Tuesday, May 28, 2013

Migrants, Memorials, Metropolitan Meanderings

The Victoria old-timers took off in a jet airplane and spent a fortnight in southern Ontario, half the time in Toronto. This country mouse was entirely willing to believe the report I received that Toronto is now North America's fourth-largest city. Navigating a late-afternoon route out of Pearson airport, westward along the 401 is a nightmare Jan and I have previously experienced but the trial never seems to get easier. I have no idea how people manage to do it twice daily while retaining some facsimile of sanity.

On arrival day we made a beeline for more tranquil territory. Sort of. Point Pelee is a jewel in Canada's national park system not because of soaring mountains, vast prairie vistas, or raging unspoilt rivers, but because of its life-and-death significance to migrating birds. Every year around this time warblers, sparrows and flycatchers fly northward across Lake Erie and land exhausted on the closest bit of land that meets their eye – Point Pelee.  They arrive in their hundreds or thousands daily, tired out and easy to see. Where hordes of birds congregate, something else does too: hordes of people carrying binoculars, spotting scopes, long-lens cameras, or all of the above. Happily, in contrast to the 401, they are not hurtling along at 110 kph.

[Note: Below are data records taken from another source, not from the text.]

(** C2: registering a name that is already bound fails with the
    duplicate-name condition; registering an access point instance that
    is already registered under any name, the same name included, fails
    with the duplicate-access-point condition; in both cases the bindings
    of the registry are unchanged; otherwise the binding of the name to
    the access point is inserted. *)
Theorem register_rejects_duplicates (site : Site.Site) (name : string)
    (ap : Site.access_point) :
  (is_Some (Site.access_points site !! name) →
     Site.fails_with Site.DuplicateName (Site.register site name ap) ∧
     (Site.register site name ap).2 = site) ∧
  ((∃ other, Site.access_points site !! other = Some ap) →
     Site.fails_with Site.DuplicateAccessPoint (Site.register site name ap) ∧
     (Site.register site name ap).2 = site) ∧
  (Site.access_points site !! name = None →
   (∀ other, Site.access_points site !! other ≠ Some ap) →
     Site.register site name ap
       = (Site.Registered,
          Site.mkSite (<[name := ap]> (Site.access_points site)))).
Proof.
  unfold Site.register, Site.fails_with. split; [|split].
  - intros Hname.
    assert (Site.name_registered site name = true) as ->
      by by apply bool_decide_eq_true.
    simpl. split; [|done]. apply list_elem_of_here.
  - intros Hap%access_point_registered_spec. rewrite Hap.
    destruct (Site.name_registered site name); simpl; (split; [|done]).
    + apply list_elem_of_further, list_elem_of_here.
    + apply list_elem_of_here.
  - intros Hname Hap.
    assert (Site.name_registered site name = false) as ->.
    { apply bool_decide_eq_false. rewrite Hname. by intros [? ?]. }
    destruct (Site.access_point_registered site ap) eqn:Hreg; [|done].
    apply access_point_registered_spec in Hreg as [other Hother].
    by destruct (Hap other).
Qed.

(** The tests: access point 1 is registered as ["things"]; registering it
    again as ["stuff"] fails, registering access point 2 as ["things"]
    fails, and the bindings stay as they were. *)
Lemma register_rejects_duplicates_witness :
  Site.register Site.new_site "things" 1
    = (Site.Registered, Site.mkSite {[ "things" := 1 ]}) ∧
  Site.fails_with Site.DuplicateAccessPoint
    (Site.register things_site "stuff" 1) ∧
  Site.fails_with Site.DuplicateName (Site.register things_site "things" 2) ∧
  (Site.register things_site "things" 2).2 = things_site ∧
  Site.fails_with Site.DuplicateName (Site.register things_site "things" 1) ∧
  Site.fails_with Site.DuplicateAccessPoint
    (Site.register things_site "things" 1).
Proof.
  destruct (register_rejects_duplicates Site.new_site "things" 1)
    as (_ & _ & Hfresh).
  destruct (register_rejects_duplicates things_site "stuff" 1)
    as (_ & Hap & _).
  destruct (register_rejects_duplicates things_site "things" 2)
    as (Hname & _ & _).
  destruct (register_rejects_duplicates things_site "things" 1)
    as (Hname' & Hap' & _).
  split.
  { rewrite Hfresh; [reflexivity | reflexivity |].
    intros other Hother. unfold Site.new_site in Hother. simpl in Hother.
    by rewrite lookup_empty in Hother. }
  assert (Hbound : is_Some (Site.access_points things_site !! "things"))
    by (exists 1; reflexivity).
  assert (Hreg : ∃ other, Site.access_points things_site !! other = Some 1)
    by (exists "things"; reflexivity).
  split; [apply Hap, Hreg|]. split; [apply Hname, Hbound|].
  split; [apply Hname, Hbound|]. split; [apply Hname', Hbound|].
  apply Hap', Hreg.
Defined.
Lemma lookup_write_other (l : list (PyPath * File)) (p q : PyPath) (f : File) :
  p <> q -> lookup_file (write_file l p f) q = lookup_file l q.
Proof.
  intros Hpq. simpl. rewrite (path_eqb_false _ _ Hpq).
  induction l as [|[r g] l IH]; [reflexivity|]. simpl.
  destruct (path_eqb r p) eqn:Erp; simpl.
  - apply path_eqb_eq in Erp. subst r. rewrite (path_eqb_false _ _ Hpq). exact IH.
  - destruct (path_eqb r q); [reflexivity|exact IH].
Qed.








Lemma save_file_done (disk disk' : Disk) (p : PyPath) (e : result unit) (f : File) :
  save_file disk p e f = Done disk' ->
  is_dir disk p = false /\ is_dir disk (parent p) = true /\ e = Ok tt /\
  disk' = mkDisk (dirs disk) (write_file (files disk) p f).
Proof.
  unfold save_file. destruct (is_dir disk p); [discriminate|].
  destruct (is_dir disk (parent p)); [|discriminate]. simpl.
  destruct e as [[]|e]; [|discriminate]. intros H; injection H as <-. auto.
Qed.





Lemma save_webp_eq (disk : Disk) (image : Image) (ip : PyPath) (config : PipelineConfig) :
  let out := path_div (output_dir config) (output_name (webp_settings config) ip) in
  save_webp disk image ip config =
  obind (save_file (mkDisk (mkdir_parents (dirs disk) (output_dir config)) (files disk)) out
           (webp_encoder_check (o_quality (webp_settings config)) (o_method (webp_settings config))
              (o_lossless (webp_settings config)))
           (WebpFile Optimized (strip image)))
        (fun d => Done (d, out)).
Proof.
  unfold save_webp, generate_output_path, output_name, default. cbn [bind lift obind].
  destruct (o_suffix (webp_settings config)); reflexivity.
Qed.
(** ** Resync *)

(** [scan_hi] over the ring: the maximum received ext_seq not behind the cursor. *)
Lemma scan_hi_fold j l acc :
  match foldl (scan_hi j) acc l with
  | None => acc = None /\ Forall (fun s => scan_hi j None s = None) l
  | Some hi =>
      (acc = Some hi \/ exists s, s ∈ l /\ scan_hi j None s = Some hi) /\
      (forall a, acc = Some a -> a <= hi) /\
      (forall s x, s ∈ l -> scan_hi j None s = Some x -> x <= hi)
  end.
Proof.
  revert acc. induction l as [|s l IH]; intros acc; simpl.
  - destruct acc as [a|]; [|done]. split_and!; [by left| |].
    + intros ? [= ->]. lia.
    + intros s x Hs. by apply not_elem_of_nil in Hs.
  - specialize (IH (scan_hi j acc s)).
    destruct (foldl (scan_hi j) (scan_hi j acc s) l) as [hi|].
    + destruct IH as (I1 & I2 & I3).
      assert (forall x, scan_hi j None s = Some x -> x <= hi) as Hx.
      { intros x. unfold scan_hi at 1. unfold scan_hi in I2. case_match; [|done].
        intros [= <-]. destruct acc as [a|]; [|by apply I2].
        destruct (Z.ltb_spec a (rs_ext s)); [by apply I2|].
        specialize (I2 a eq_refl). lia. }
      split_and!.
      * destruct I1 as [I1|(t & Ht & Htx)]; [|right; exists t; split; [by right|done]].
        unfold scan_hi in I1. unfold scan_hi. 
        destruct ((rs_gen s =? gen j) && bool_decide (rs_state s = SLOT_RECEIVED) &&
                  (play_cursor j <=? rs_ext s)) eqn:Hc; [|by left].
        destruct acc as [a|].
        -- destruct (a <? rs_ext s); [right|by left].
           exists s. split; [by left|]. by rewrite Hc.
        -- right. exists s. split; [by left|]. by rewrite Hc.
      * intros a ->. unfold scan_hi in I2. case_match; [|by apply I2].
        destruct (Z.ltb_spec a (rs_ext s)); [|by apply I2].
        specialize (I2 _ eq_refl). lia.
      * intros t x Ht Htx. apply elem_of_cons in Ht as [->|Ht]; [by apply Hx|by eapply I3].
    + destruct IH as [I1 I2]. unfold scan_hi in I1.
      destruct ((rs_gen s =? gen j) && bool_decide (rs_state s = SLOT_RECEIVED) &&
                (play_cursor j <=? rs_ext s)) eqn:Hc.
      * destruct acc as [a|]; [|done]. by destruct (a <? rs_ext s).
      * split; [done|]. constructor; [|done]. unfold scan_hi. by rewrite Hc.
Qed.

(** The received slots of the ring are the window at or after the cursor. *)
Lemma scan_hi_window j s x :
  jitter_ok j -> s ∈ ring j -> scan_hi j None s = Some x ->
  play_cursor j <= x /\ is_Some (window j x).
Proof.
  intros Hok Hs Hx. unfold scan_hi in Hx. case_match eqn:Hc; [|done]. injection Hx as <-.
  rewrite !andb_true_iff, bool_decide_eq_true, Z.eqb_eq, Z.leb_le in Hc.
  destruct Hc as [[Hg Hst] Hle]. split; [done|].
  apply list_elem_of_lookup in Hs as [i Hi].
  destruct (ok_slots j Hok i s Hi) as (_ & _ & H3). destruct (H3 Hg) as (H4 & _ & _).
  apply window_is_Some, slot_received_iff. unfold slot_for. rewrite H4, Hi. done.
Qed.

Lemma window_scan_hi j e :
  jitter_ok j -> play_cursor j <= e -> is_Some (window j e) ->
  exists s, s ∈ ring j /\ scan_hi j None s = Some e.
Proof.
  intros Hok He Hw. apply window_is_Some, slot_received_iff in Hw as (H1 & H2 & H3).
  exists (slot_for j e). split.
  - apply list_elem_of_lookup. exists (slot_idx e). by apply slot_for_lookup, ok_len.
  - unfold scan_hi. rewrite H1, H3, H2, Z.eqb_refl.
    rewrite (bool_decide_eq_true_2 (SLOT_RECEIVED = SLOT_RECEIVED)) by done.
    by rewrite (proj2 (Z.leb_le _ _) He).
Qed.

(** [hi] of the code is the newest received packet at or after the cursor. *)
Lemma scan_hi_spec j :
  jitter_ok j ->
  match foldl (scan_hi j) None (ring j) with
  | None => forall e, play_cursor j <= e -> window j e = None
  | Some hi => play_cursor j <= hi /\ is_Some (window j hi) /\
      forall e, play_cursor j <= e -> is_Some (window j e) -> e <= hi
  end.
Proof.
  intros Hok. pose proof (scan_hi_fold j (ring j) None) as H.
  destruct (foldl (scan_hi j) None (ring j)) as [hi|].
  - destruct H as ([H|(s & Hs & Hx)] & _ & H3); [done|].
    destruct (scan_hi_window j s hi Hok Hs Hx). split_and!; [done|done|].
    intros e He Hw. destruct (window_scan_hi j e Hok He Hw) as (t & Ht & Htx). by eapply H3.
  - intros e He. destruct (window j e) eqn:Hw; [|done]. exfalso.
    destruct (window_scan_hi j e Hok He) as (t & Ht & Htx); [by eexists|].
    destruct H as [_ H]. rewrite Forall_forall in H. apply list_elem_of_In in Ht; specialize (H t Ht). congruence.
Qed.

Lemma walk_back_spec fuel j hi :
  let r := walk_back fuel j hi in
  (r <= hi) /\ (play_cursor j <= hi -> play_cursor j <= r) /\
  hi - r <= Z.of_nat fuel /\
  (forall e, r <= e < hi -> slot_received j e = true) /\
  (hi - r < Z.of_nat fuel ->
     r <= play_cursor j \/ slot_received j (r - 1) = false).
Proof.
  revert hi. induction fuel as [|fuel IH]; intros hi; cbn [walk_back].
  - cbv zeta. split_and!; try done; intros; lia.
  - destruct (Z.ltb_spec (play_cursor j) hi).
    2:{ cbv zeta. split_and!; try lia; intros; lia. }
    destruct (slot_received j (hi - 1)) eqn:Hr.
    2:{ cbv zeta. split_and!; try lia; intros; try lia. by right. }
    specialize (IH (hi - 1)). cbv zeta in *. destruct IH as (I1 & I2 & I3 & I4 & I5).
    split_and!; try lia.
    + intros e He. destruct (decide (e = hi - 1)) as [->|]; [done|]. apply I4. lia.
    + intros Hf. apply I5. lia.
Qed.

(** A run of received slots is shorter than the ring: the 512 steps of
    [walk_back] never run out. *)
Lemma walk_back_fuel j hi :
  jitter_ok j -> is_Some (window j hi) ->
  hi - walk_back (Z.to_nat JITTER_SLOTS) j hi < JITTER_SLOTS.
Proof.
  intros Hok Hhi. destruct (walk_back_spec (Z.to_nat JITTER_SLOTS) j hi) as (_ & _ & H3 & H4 & _).
  apply Z.nle_gt. intros Hge. change (Z.of_nat (Z.to_nat JITTER_SLOTS)) with 512 in H3.
  change JITTER_SLOTS with 512 in *.
  assert (slot_received j (hi - 512) = true) as Hr by (apply H4; lia).
  apply window_is_Some in Hhi.
  apply slot_received_iff in Hr as (_ & R2 & _). apply slot_received_iff in Hhi as (_ & Q2 & _).
  assert (slot_for j (hi - 512) = slot_for j hi) as E.
  { unfold slot_for. f_equal. f_equal. apply slot_idx_eq.
    replace (hi - 512) with (hi + (-1) * 512) by lia. by rewrite Z.mod_add. }
  rewrite E in R2. lia.
Qed.

#[global] Arguments jitter_insert : simpl never.
#[global] Arguments jitter_pop : simpl never.
#[global] Arguments jitter_flush : simpl never.
#[global] Arguments jitter_try_resync : simpl never.
#[global] Arguments jitter_next_resend : simpl never.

We spent two full days and bits of two more in the bird mecca. Prepared for warm May-type weather, we regretted not having brought goose-down parkas. The thermometer dipped close to zero, winds howled. Ten years ago on our first Pelee pilgrimage we found about 140 species over the same time period. We fell 45 short  this time but grumbled only a little: there was still plenty to divert two Victoria-based birders who have no chance of seeing eighteen different warblers in their own bailiwick.

En route to Pelee we indulged another trip priority, dipsy-doodling our way into this village or that town we'd never seek out if not for the fact it has a war memorial I particularly want to see. It is one of my many pieces of good fortune that Janice indulges this odd madness, even manages to be mildly entertained by the diversions that inevitably arise as the quest is pursued.

The lure of memorials in a half-dozen towns at the east end of the Niagara Peninsula drew us in that direction. We paused en route to see the Canadian Warplane Museum at Hamilton and actually got to see – and hear – a WWII Lancaster bomber in flight. We ventured into Niagara Falls and joined yet more throngs of people gawking at nature's offerings. We ate fish 'n chips at the bar of a Fort Erie pub and watched the Toronto Maple Leafs collapse in the third period of Game Seven against Boston.

After driving 1,500 km we returned the car in Toronto and happily got about for a week on shank's mare or subway. I was euphoric. We watched ball games at Christie Pits and the place we used to call the Skydome. We welcomed Steve and Elizabeth from Winnipeg, rode a quadricycle on the Toronto Islands, prowled the Kensington Market and the St. Lawrence one too. Steve and I visited the Hockey Hall of Fame and queued up to photograph each other standing alongside the Stanley Cup. We saw lots of nephew Michael, swilled beer and ate hotdogs and Cheetos with Mike's family and his friendly neighbours.

But it wasn't just baseball and hotdogs. Oh no. We endured screaming kids at the MacMichael Gallery in Kleinburg, taxed old knees at the Royal Ontario Museum and even joined the blue-bloods at the opera. Jan was over the moon about the Canada Opera Company's production of Lucia di Lammermoor.

Once inside the 401/427 Toronto is a surprisingly easy place to find relaxation. There is abundant architecture, public art and historic places to contemplate. And abundant diversions too. The town that many Canadians pretend to hate is just fine in my books – just as long as you stay away from the 401.